だからオレは別の名目で、こいつを納得させることにした。


「死んだはずの人間と過ごすのは、いい経験になりそうだ」

「ああ―――なるほど。リボーンさんはこうして伝説を作っていかれたのですね」


リボーンさんの武勇伝の一つになれて光栄です、なんて獄寺はあっさりと納得した。

オレが共に過ごしたいのは、価値があるのは自分ではなく、死んでいるのに今こうしている不可思議な現象の方なのだ、と言わんばかりに。


「話は戻るが、何かしたいことはあるか?」

「リボーンさんが見られた夢では、オレはどうしていたんですか?」

「オレとセックスしていた」


獄寺が飲んでいた紅茶を噴き出し、咽、カップを落とした。続いて陶器の割れる音。


「………とでも言えば、お前はオレに足を開くのか?」

「え、あ、ああ、か、仮の話でしたか…って、しませんよ! 何言ってるんですか!!」


今まで何を言われてもろくに感情を動かさなかった獄寺が取り乱す。頬を紅潮させ、汗を掻き、眼球は意味もなく辺りを見渡す。恐らく体温は急上昇している。
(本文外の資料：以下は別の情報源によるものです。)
(* ===== verification/EcallExamples.v ===== *)
(** * Ecalls on concrete enclaves

    Instances of the foreign code at the border: an address space whose upper
    half is the enclave, a retry buffer with one slot, a caller that starts with
    a buffer of one byte, so that every answer is retried, and a serializer that
    writes a constructor as its number followed by its arguments.  With them
    the theorems on the entry points and the proxies are applied. *)

From S2P Require Import Prelude FogTypes ObliviousMap KexRng UserRngSet IngestEnclave Ecall EcallProxy IngestEcall.

Local Open Scope Z_scope.

(** ** The border, the retry buffer and the caller *)

Definition demo_border_start : Z := i64_modulus_half + 32.

#[export] Instance demo_border : SgxBorder := {|
  inside := fun a => demo_border_start <=? a;
  sgx_is_outside_enclave := fun p n => if p + n <=? demo_border_start then 1 else 0;
|}.

#[export] Instance demo_border_laws : SgxBorderLaws demo_border.
Proof.
  split; cbn [inside sgx_is_outside_enclave demo_border].
  - intros p n H a Ha; destruct (Z.leb_spec (p + n) demo_border_start); [|done].
    apply Z.leb_gt; lia.
  - intros p n Hn Hp _ H; destruct (Z.leb_spec (p + n) demo_border_start); [done|].
    specialize (H (p + n - 1) ltac:(lia)); apply Z.leb_gt in H; lia.
Qed.

(** The answer at the start of the buffer. *)
Definition fill (out outbuf : bytes) : bytes := out ++ drop (length out) outbuf.

Lemma fill_length out outbuf : (length out <= length outbuf)%nat -> length (fill out outbuf) = length outbuf.
Proof. intros H; unfold fill; rewrite length_app, length_drop; lia. Qed.

(** One slot, with the id 1. *)
#[export] Instance demo_retry : RetryBuffer := {|
  Retry := option bytes;
  retry_cached := fun rb id => if id =? 1 then rb else None;
  retry_call := fun St d rb s inbuf outbuf used id =>
    let answered rb s out :=
      if (length out <=? length outbuf)%nat
      then mkRetryOutcome (Ret (Ok tt)) (fill out outbuf) (Z.of_nat (length out)) 0 rb s
      else mkRetryOutcome (Ret (Err SGX_ERROR_OUT_OF_MEMORY)) outbuf (Z.of_nat (length out)) 1
             (Some out) s in
    if id =? 0 then
      match d s inbuf with
      | Panic => mkRetryOutcome Panic outbuf used id rb None
      | Ret (Err e, s) => mkRetryOutcome (Ret (Err e)) outbuf used id rb (Some s)
      | Ret (Ok out, s) => answered rb (Some s) out
      end
    else match (if id =? 1 then rb else None) with
         | Some out => answered None (Some s) out
         | None => mkRetryOutcome (Ret (Err SGX_ERROR_INVALID_PARAMETER)) outbuf used id rb (Some s)
         end;
|}.

#[export] Instance demo_retry_laws : RetryBufferLaws demo_retry.
Proof.
  split; cbn [retry_call retry_cached demo_retry]; cbv zeta.
  - intros St d rb s inbuf outbuf used id.
    repeat case_match; cbn [ro_outbuf]; try done; apply fill_length; by apply Nat.leb_le.
  - intros St d rb s inbuf outbuf E; by rewrite Z.eqb_refl, E.
  - intros St d rb s inbuf outbuf e s' E; by rewrite Z.eqb_refl, E.
  - intros St d rb s inbuf outbuf out s' E Hl; rewrite Z.eqb_refl, E.
    rewrite (proj2 (Nat.leb_le _ _) Hl); cbn; split_and!; try done; apply take_app_length.
  - intros St d rb s inbuf outbuf out s' E Hl; rewrite Z.eqb_refl, E.
    rewrite (proj2 (Nat.leb_gt _ _) Hl); cbn; unfold is_u64, u64_modulus; split_and!; try done; lia.
  - intros St d rb s inbuf outbuf out used id Hid Hc Hl.
    rewrite (proj2 (Z.eqb_neq _ _) Hid), Hc, (proj2 (Nat.leb_le _ _) Hl); cbn.
    split_and!; try done; apply take_app_length.
Qed.
(* ===== verification/ViewEcallExamples.v ===== *)
(** * The view enclave through its proxy

    Records are added to a concrete enclave through its proxy. *)

From S2P Require Import Prelude FogTypes RecoveryTypes ObliviousMap ViewEnclave Ecall EcallProxy ViewEcall.
From S2P Require Import EcallExamples.

Local Open Scope Z_scope.

#[export] Instance packed_range : Packed BlockRange.
Proof.
  refine (packed_via (fun b => (br_start_block b, br_end_block b)) (fun p => mkBlockRange p.1 p.2) _);
    by intros [].
Defined.

#[export] Instance packed_event : Packed FogUserEvent.
Proof.
  refine (packed_via
    (fun e => match e with
      | NewRngRecord r => inl (rr_ingest_invocation_id r, rr_pubkey r, rr_start_block r)
      | DecommissionIngestInvocation d => inr (inl (dii_ingest_invocation_id d, dii_last_ingested_block d))
      | MissingBlocks b => inr (inr b) end)
    (fun s => match s with
      | inl (i, k, b) => NewRngRecord (mkRngRecord i k b)
      | inr (inl (i, b)) => DecommissionIngestInvocation (mkDecommissionedIngestInvocation i b)
      | inr (inr b) => MissingBlocks b end) _); by intros [[]|[]|].
Defined.

#[export] Instance packed_untrusted : Packed UntrustedQueryResponse.
Proof.
  refine (packed_via
    (fun u => (uqr_user_events u, uqr_next_start_from_user_event_id u,
      uqr_highest_processed_block_count u, uqr_highest_processed_block_signature_timestamp u,
      uqr_last_known_block_count u, uqr_last_known_block_cumulative_txo_count u))
    (fun '(e, n, h, t, l, c) => mkUntrustedQueryResponse e n h t l c) _); by intros [].
Defined.

#[export] Instance packed_add_error : Packed AddRecordsError.
Proof.
  refine (packed_via
    (fun e => match e with KeyWrongSize => (0, 0, 0) | KeyRejected => (1, 0, 0) | ValueTooLarge => (2, 0, 0)
                         | ValueWrongSize => (3, 0, 0) | MapOverflow a b => (4, a, b) end)
    (fun '(t, a, b) => match t with 0 => KeyWrongSize | 1 => KeyRejected | 2 => ValueTooLarge
                         | 3 => ValueWrongSize | _ => MapOverflow a b end) _); by intros [].
Defined.

#[export] Instance packed_view_error : Packed (@ViewEnclaveError demo_ake).
Proof.
  refine (packed_via
    (fun e : @ViewEnclaveError demo_ake => match e with
      | ViewSgx c => inl (0, c) | ViewSerdeEncode => inl (1, 0) | ViewSerdeDecode => inl (2, 0)
      | ViewProstEncode => inl (3, 0) | ViewProstDecode => inl (4, 0)
      | ViewAttestEnclave _ => inl (5, 0) | ViewAddRecords e => inr e
      | ViewPoison => inl (6, 0) | ViewEnclaveNotInitialized => inl (7, 0) end)
    (fun s => match s return @ViewEnclaveError demo_ake with
      | inl (0, c) => ViewSgx c | inl (1, _) => ViewSerdeEncode | inl (2, _) => ViewSerdeDecode
      | inl (3, _) => ViewProstEncode | inl (4, _) => ViewProstDecode
      | inl (5, _) => @ViewAttestEnclave demo_ake tt | inr e => ViewAddRecords e
      | inl (6, _) => ViewPoison | inl (_, _) => ViewEnclaveNotInitialized end) _); by intros [| | | | |[]| | |].
Defined.

Definition demo_sessions : ClientSessions unit unit unit := {|
  ClientAuthRequest := unit; ClientAuthResponse := unit;
  ake_client_accept := fun s _ => (Ok (tt, tt), s);
  ake_client_close := fun s _ => (Ok tt, s);
|}.

Definition demo_request : Type := @ViewEnclaveRequest demo_ake unit demo_report_cache demo_sessions.

#[export] Instance packed_request : Packed demo_request.
Proof.
  refine (packed_via
    (fun c : demo_request => match c with
      | Init p => inl (inl (vip_eid p, vip_desired_capacity p))
      | Query m u => inl (inr ((m : list Z), u)) | AddRecords rs => inr (inl rs)
      | GetIdentity => inr (inr 0) | NewEReport _ => inr (inr 1) | VerifyQuote _ _ => inr (inr 2)
      | VerifyIasReport _ => inr (inr 3) | GetIasReport => inr (inr 4) | ClientAccept _ => inr (inr 5)
      | ClientClose _ => inr (inr 6) end)
    (fun s => match s return demo_request with
      | inl (inl (e, c)) =>
          @Init demo_ake unit demo_report_cache demo_sessions (@mkViewEnclaveInitParams demo_ake e tt c)
      | inl (inr (m, u)) => @Query demo_ake unit demo_report_cache demo_sessions m u
      | inr (inl rs) => @AddRecords demo_ake unit demo_report_cache demo_sessions rs
      | inr (inr 0) => @GetIdentity demo_ake unit demo_report_cache demo_sessions
      | inr (inr 1) => @NewEReport demo_ake unit demo_report_cache demo_sessions tt
      | inr (inr 2) => @VerifyQuote demo_ake unit demo_report_cache demo_sessions tt tt
      | inr (inr 3) => @VerifyIasReport demo_ake unit demo_report_cache demo_sessions tt
      | inr (inr 4) => @GetIasReport demo_ake unit demo_report_cache demo_sessions
      | inr (inr 5) => @ClientAccept demo_ake unit demo_report_cache demo_sessions tt
      | inr (inr _) => @ClientClose demo_ake unit demo_report_cache demo_sessions tt end) _).
  by intros [[? [] ?]| |[]|[] []|[]| |[]|[]| |].
Defined.

Definition demo_view_wire : @ViewWire demo_ake unit demo_report_cache demo_sessions := {|
  view_wire_call := packed_wire (H := packed_request);
  view_wire_unit := packed_wire (T := result unit (@ViewEnclaveError demo_ake));
  view_wire_identity := packed_wire (T := result unit (@ViewEnclaveError demo_ake));
  view_wire_accept := packed_wire (T := result (unit * unit) (@ViewEnclaveError demo_ake));
  view_wire_bytes := packed_wire (T := result bytes (@ViewEnclaveError demo_ake));
  view_wire_ereport := packed_wire (T := result (unit * unit) unit);
  view_wire_quote := packed_wire (T := result unit unit);
  view_wire_verified := packed_wire (T := result unit unit);
  view_wire_report := packed_wire (T := result unit unit);
|}.

Lemma demo_view_wire_laws : ViewWireLaws (VW := demo_view_wire).
Proof. split; apply packed_wire_laws. Qed.

Definition demo_view_untrusted :
  @ViewEnclaveApi demo_ake unit demo_report_cache demo_sessions
    (proxy_step (@TrustedView demo_omap demo_ake)) :=
  @view_untrusted demo_omap demo_ake demo_codec unit demo_report_cache demo_sessions demo_view_wire
    demo_border demo_retry demo_host demo_broken (fun _ => 0).

Definition demo_trusted_view : @TrustedView demo_omap demo_ake := mkTrustedView demo_enclave 0.

Lemma view_proxy_is_enclave_witness :
  match view_add_records _ (view_trusted (CS := demo_sessions) (RC := demo_report_cache))
          demo_records_list demo_trusted_view with
  | Ret (res, s') => is_ok res = true /\ exists w', w_enclave w' = Some s'
      /\ view_add_records _ demo_view_untrusted demo_records_list
           (@mkWorld demo_retry _ (Some demo_trusted_view) None) = (res, w')
  | Panic => False
  end.
Proof.
  destruct (@view_proxy_is_enclave demo_omap demo_ake demo_codec unit demo_report_cache demo_sessions
    demo_view_wire demo_border demo_retry demo_host demo_broken (fun _ => 0) demo_border_laws
    demo_retry_laws demo_host_laws demo_view_wire_laws) as (_&_&_&_&_&Hadd&_).
  specialize (Hadd demo_records_list (@mkWorld demo_retry _ (Some demo_trusted_view) None)
    demo_trusted_view eq_refl).
  assert (E : is_ok (@serialize _ (@view_wire_call demo_ake unit demo_report_cache demo_sessions
    demo_view_wire) (AddRecords demo_records_list)) = true) by (vm_compute; reflexivity).
  rewrite E in Hadd; clear E.
  destruct (view_add_records _ view_trusted demo_records_list demo_trusted_view) as [[res s']|] eqn:Er.
  - assert (E : match view_add_records _ (view_trusted (CS := demo_sessions) (RC := demo_report_cache))
                        demo_records_list demo_trusted_view with
                | Ret (r, _) => is_ok r && is_ok (@serialize _ (@view_wire_unit demo_ake unit
                    demo_report_cache demo_sessions demo_view_wire) r)
                | Panic => false end = true) by (vm_compute; reflexivity).
    rewrite Er in E; apply andb_prop in E as [E1 E2].
    destruct Hadd as (w'&Hs&Hw); rewrite E2 in Hw. split; [exact E1|].
    exists w'; split; [exact Hs|]. unfold demo_view_untrusted; exact Hw.
  - assert (E : match view_add_records _ (view_trusted (CS := demo_sessions) (RC := demo_report_cache))
                        demo_records_list demo_trusted_view with
                | Ret _ => true | Panic => false end = true) by (vm_compute; reflexivity).
    by rewrite Er in E.
Defined.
…この程度の発言で動揺するとは、どれだけうぶなんだ、こいつは。


「ま、こういうことを言われたくなかったら自分のやりたいことぐらい自分で考えろ」

「わ、分りました…ああもう、すみません、カップ割っちゃって…掃除掃除」

「いいから、放っとけ」


獄寺はなおも気にしていたが、やがて謝罪と同意の言葉を言い、考え始める。

あと、ここまで夢の通りだ。

考える獄寺は、しかしすぐに顔を悩ませ、困った顔をしてオレを見た。


「すみません。特に思い付きません」

「あいつらに会いたくはないのか?」

「オレの姿、見られるわけにはいかないでしょう?」

「陰からこっそりとなら行けるだろ。お前が望むならオレがフォローしてやる」


オレがそう言っても、獄寺は頷かない。困った顔のまま、否定する。


「そういうのは…恐らくは、してはいけないんですよ」

「会いたくないのか?」

「会いたいですよ。でも…オレだけみんなの姿を見ても、オレの姿を誰かが見ても、オレと誰かが話をしても……結局いいことは、起きないと思うんですよ」


言ったあと、獄寺は、あ、リボーンさんは別ですからね。と言った。別にどうでもいいが。


「なら、自分の墓にでも行くか?」

「線香持ってった方がいいんですかね」


自分に手を合わせるつもりなのか。こいつは。


「墓を掘り返したらやっぱりそっちにもオレがいるんですかね」

「多分な」

「…オレこそがドッペルゲンガーなのかも知れません。どうしましょう。本当のオレが死ぬ!」

「もう死んでるけどな」


そしてそもそも自分の墓を荒らそうとするな。